**Your objective:** Copy exactly the lines of the records below, and only those lines, beginning with the line that contains "the loader with" and ending with the line that contains "directory listings and".

*** The records Section Begins ***

(* ===== verification/Manifest.v ===== *)
(** * Provider manifests (src/src/agents/manifest.rs)

    Agents that WatchMe knows by declaration only: the manifest record, its validation,
    the loader with local overrides, version ranges, and the recipes made from the
    declared recoveries.  The TOML decoder and the regex compiler are parameters;
    directory listings and file metadata are answers of the environment. *)
From S2P Require Import Prelude Json Text ParseInt Action Event Identity StateMachine State.
From S2P Require Import Policy Process Runtime Hooks.
From Stdlib Require Import Ascii.

Local Open Scope Z_scope.

Definition SCHEMA_VERSION : string := "1.0".

Definition FORBIDDEN_SHELLS : list string :=
  ["sh"; "bash"; "zsh"; "dash"; "fish"; "csh"; "tcsh"; "ksh"; "busybox"; "pwsh"; "powershell";
   "cmd"; "python"; "python3"; "perl"; "ruby"; "node"; "osascript"].

Inductive ManifestError : Type :=
| SchemaVersion (v : string)
| Parse (m : string)
| UnknownField (m : string)
| UnsafeRegex (m : string)
| ForbiddenCommand (m : string)
| UnsafePath (m : string)
| HashMismatch (id : string)
| PolicyWeakening (m : string)
| Invalid (m : string)
| ManifestIo (m : string).

(** ** The record *)
Module Tier.
Inductive SupportTier : Type :=
| Structured | DeterministicTerminal | PlannerAssisted | ObservationOnly | Disabled.
#[global] Instance SupportTier_eq_dec : EqDecision SupportTier.
Proof. solve_decision. Defined.
End Tier.
Abbreviation SupportTier := Tier.SupportTier.

Module Unknown.
Inductive UnknownVersionPolicy : Type := ObservationOnly | Disable | AllowExactRules.
End Unknown.
Abbreviation UnknownVersionPolicy := Unknown.UnknownVersionPolicy.

Module Capability.
Inductive EffectiveCapability : Type :=
| Structured | DeterministicTerminal | PlannerAssisted | ObservationOnly | Disabled.
End Capability.
Abbreviation EffectiveCapability := Capability.EffectiveCapability.

Module Readiness.
Inductive ProviderReadiness : Type := Tested | Probed | ObservationOnly | Absent | Disabled.
End Readiness.
Abbreviation ProviderReadiness := Readiness.ProviderReadiness.

Inductive ManifestSource : Type := Bundled | LocalOverride.

Record VersionRange : Type := mkRange {
  minimum : option string;
  maximum_exclusive : option string;
  unknown_version_policy : option UnknownVersionPolicy;
}.

Inductive ProcessMatcherKind : Type :=
| ExecutableBasename | ExecutableRealpath | ArgvLiteral | ArgvSafeRegex | EnvironmentHint.
#[global] Instance ProcessMatcherKind_eq_dec : EqDecision ProcessMatcherKind.
Proof. solve_decision. Defined.

Record ProcessMatcher : Type := mkMatcher {
  pm_kind : ProcessMatcherKind;
  pm_pattern : string;
  pm_weight : Z;
  pm_case_sensitive : bool;
}.

Record CommandSpec : Type := mkCommand {
  cs_executable : string;
  cs_args : list string;
  cs_timeout_seconds : Z;
  cs_max_output_bytes : Z;
}.

Inductive ProviderResolutionMode : Type :=
| Fixed | Argv | Environment | ConfigMetadata | RuntimeProbe | UnknownMode.

Record ProviderResolution : Type := mkResolution {
  mode : ProviderResolutionMode;
  fixed_family : option string;
  argv_flag_names : list string;
  environment_names : list string;
  unknown_is_independent : bool;
}.

Inductive SessionSourceKind : Type :=
| HerdrAgentSession | HookPayload | SessionTypedApi | ProcessEnvironment | OpenFile
| JsonlMetadata | SessionStateDatabase | BoundedGlob.

Record SessionSource : Type := mkSessionSource {
  ss_kind : SessionSourceKind;
  ss_priority : Z;
  environment_name : option string;
  path_template : option string;
  json_pointer : option string;
  requires_cwd_match : bool;
  requires_process_time_match : bool;
}.

Inductive StructuredSourceKind : Type :=
| StructuredHook | StructuredJsonl | LocalApi | StateDatabase | HerdrState.

Record StructuredSource : Type := mkStructuredSource {
  st_id : string;
  st_kind : StructuredSourceKind;
  st_priority : Z;
  event_selector : option string;
  terminal_only : bool;
}.

Inductive ScreenState : Type := ScreenWorking | ScreenIdle | ScreenBlocked | ScreenUnknown.
Inductive ScreenRegion : Type := Bottom2 | Bottom5 | Bottom12 | WholeRecent | Detection | MenuBlock.
Inductive ScreenConditionKind : Type :=
| ContainsLiteral | NotContainsLiteral | LineSafeRegex | BottomLineContains | LabelledMenuOption.
#[global] Instance ScreenConditionKind_eq_dec : EqDecision ScreenConditionKind.
Proof. solve_decision. Defined.

Record ScreenCondition : Type := mkScreenCondition {
  sc_kind : ScreenConditionKind;
  sc_value : string;
}.

Record ScreenRule : Type := mkScreenRule {
  sr_id : string;
  sr_state : ScreenState;
  sr_category : string;
  sr_priority : Z;
  sr_confidence : f64;
  sr_region : ScreenRegion;
  sr_conditions : list ScreenCondition;
  requires_stable_samples : Z;
  visible_blocker : bool;
  allow_action : bool;
  version_note : option string;
}.

Inductive TemplatePreconditionKind : Type :=
| TargetIdentityPre | ProcessAlive | ComposerEmpty | MenuStable | EventCategoryPre | GoalState
| NoHumanIntervention.

Record TemplatePrecondition : Type := mkTemplatePrecondition {
  tp_kind : TemplatePreconditionKind;
  tp_value : option string;
}.

Module Template.
Inductive TemplateActionType : Type :=
| WaitParsedReset | WaitBackoff | SendFixedText | SendFixedKeys | CheckAgentState
| CheckGoalState | Notify | HumanRequired.
End Template.
Abbreviation TemplateActionType := Template.TemplateActionType.

Record TemplateAction : Type := mkTemplateAction {
  ta_type : TemplateActionType;
  ta_text : option string;
  ta_keys : list string;
  ta_seconds : option Z;
}.

Record RecoveryRecipe : Type := mkRecipe {
  rr_id : string;
  event_categories : list string;
  rr_preconditions : list TemplatePrecondition;
  rr_actions : list TemplateAction;
  rr_max_attempts : Z;
  cooldown_seconds : Z;
  human_on_failure : bool;
}.

Inductive PlannerOutputMode : Type := OutJson | OutJsonl | TextThenValidate.
Inductive PlannerFamilySource : Type := FamFixed | CliArgs | ConfigProbe | FamRuntimeProbe | FamUnknown.

Record PlannerRecipe : Type := mkPlannerRecipe {
  pr_id : string;
  pr_command : CommandSpec;
  output_mode : PlannerOutputMode;
  schema_enforced : bool;
  requires_isolated_cwd : bool;
  tools_disabled : bool;
  auto_approval_disabled : bool;
  provider_family_source : PlannerFamilySource;
  fixed_provider_family : option string;
  enabled_by_default : bool;
  unsafe_reason : option string;
}.

Record ProviderManifest : Type := mkManifest {
  mf_schema_version : string;
  mf_id : string;
  manifest_version : string;
  updated_at : string;
  min_watchme_version : option string;
  description : option string;
  source_url : option string;
  support_tier : SupportTier;
  aliases : list string;
  version_range : option VersionRange;
  process_matchers : list ProcessMatcher;
  version_probe : option CommandSpec;
  provider_resolution : ProviderResolution;
  session_sources : list SessionSource;
  structured_sources : list StructuredSource;
  screen_rules : list ScreenRule;
  composer_rules : list ScreenRule;
  deterministic_recoveries : list RecoveryRecipe;
  planner_recipes : list PlannerRecipe;
  fixture_paths : list string;
}.

(** ** Validation *)
Fixpoint each {E A} (f : A → result E unit) (l : list A) : result E unit :=
  match l with [] => Ok tt | x :: l => let? _ := f x in each f l end.

Definition slug_byte (b : ascii) : bool :=
  is_ascii_lowercase b || is_ascii_digit b || existsb (Ascii.eqb b) (bytes "._-").

Definition slug_ok (value : string) : bool :=
  negb (is_empty value) && (len value <=? 64)
  && match bytes value with c :: _ => is_ascii_lowercase c || is_ascii_digit c | [] => false end
  && forallb slug_byte (bytes value).

Definition validate_slug (value label : string) : result ManifestError unit :=
  fail_if (negb (slug_ok value)) (Invalid ("invalid " +:+ label +:+ ": " +:+ value)).

(** The regex [\([^()]*[+*][^()]*\)[+*?]], anywhere in the pattern. *)
Fixpoint group_at (quantified : bool) (l : list ascii) : bool :=
  match l with
  | [] => false
  | c :: l =>
      if Ascii.eqb c "(" then false
      else if Ascii.eqb c ")" then
        quantified && match l with d :: _ => existsb (Ascii.eqb d) (bytes "+*?") | [] => false end
      else group_at (quantified || existsb (Ascii.eqb c) (bytes "+*")) l
  end.
Fixpoint nested_quantifier (l : list ascii) : bool :=
  match l with
  | [] => false
  | c :: l => (Ascii.eqb c "(" && group_at false l) || nested_quantifier l
  end.

Fixpoint backreference (l : list ascii) : bool :=
  match l with
  | a :: (b :: _) as l' => (Ascii.eqb a "\" && is_ascii_digit b) || backreference l'
  | _ => false
  end.

Definition looks_catastrophic (pattern : string) : bool :=
  nested_quantifier (bytes pattern)
  || (existsb (λ b, Ascii.eqb b "\") (bytes pattern) && existsb is_ascii_digit (bytes pattern)
      && backreference (bytes pattern)).

(** The regex crate's compiler under the size limits. *)
Class RegexBuild : Type := regex_build : string → result string unit.
(** toml's decoder into the manifest record. *)
Class TomlDecode : Type := toml_from_str : string → result string ProviderManifest.

Section Validation.
Context `{Rfc3339} `{RegexBuild}.

Definition validate_safe_regex (pattern : string) : result ManifestError unit :=
  let? _ := fail_if (is_empty pattern || (512 <? len pattern)) (UnsafeRegex "length bounds") in
  let? _ := fail_if (looks_catastrophic pattern)
              (UnsafeRegex ("catastrophic pattern rejected: " +:+ pattern)) in
  map_err UnsafeRegex (regex_build pattern).

Definition validate_process_matcher (m : ProcessMatcher) : result ManifestError unit :=
  let? _ := fail_if (is_empty (pm_pattern m) || (256 <? len (pm_pattern m)))
              (Invalid "process matcher pattern bounds") in
  let? _ := fail_if (negb ((-100 <=? pm_weight m) && (pm_weight m <=? 100)))
              (Invalid "process matcher weight bounds") in
  if bool_decide (pm_kind m = ArgvSafeRegex) then validate_safe_regex (pm_pattern m) else Ok tt.

Definition validate_screen_condition (c : ScreenCondition) : result ManifestError unit :=
  let? _ := fail_if (is_empty (sc_value c) || (512 <? len (sc_value c)))
              (Invalid "screen condition value bounds") in
  if bool_decide (sc_kind c = LineSafeRegex) then validate_safe_regex (sc_value c) else Ok tt.

Definition validate_screen_rule (r : ScreenRule) : result ManifestError unit :=
  let? _ := validate_slug (sr_id r) "screen rule id" in
  let? _ := fail_if (negb (in_unit_interval (sr_confidence r)) || negb (is_finite (sr_confidence r)))
              (Invalid "screen confidence bounds") in
  let? _ := fail_if (bool_decide (sr_conditions r = []) || (16 <? Z.of_nat (length (sr_conditions r))))
              (Invalid "screen conditions bounds") in
  let? _ := fail_if (negb ((1 <=? requires_stable_samples r) && (requires_stable_samples r <=? 5)))
              (Invalid "requires_stable_samples bounds") in
  each validate_screen_condition (sr_conditions r).

Definition executable_byte (b : ascii) : bool :=
  is_ascii_alphanumeric b || existsb (Ascii.eqb b) (bytes "_./+-").

Definition forbidden_argument (arg : string) : bool :=
  let lower := to_ascii_lowercase arg in
  one_of ["-c"; "--command"; "-e"] lower || contains "yolo" lower || contains "auto-approve" lower
  || contains "dangerously" lower.

Definition validate_argument (arg : string) : result ManifestError unit :=
  let? _ := fail_if (512 <? len arg) (ForbiddenCommand "arg too long") in
  fail_if (forbidden_argument arg) (ForbiddenCommand ("forbidden argument: " +:+ arg)).

Definition command_basename (c : CommandSpec) : string :=
  to_ascii_lowercase (after_last "/" (cs_executable c)).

*** The records Section Ends ***

**Result of this task:**
    the loader with local overrides, version ranges, and the recipes made from the
    declared recoveries.  The TOML decoder and the regex compiler are parameters;
    directory listings and file metadata are answers of the environment. *)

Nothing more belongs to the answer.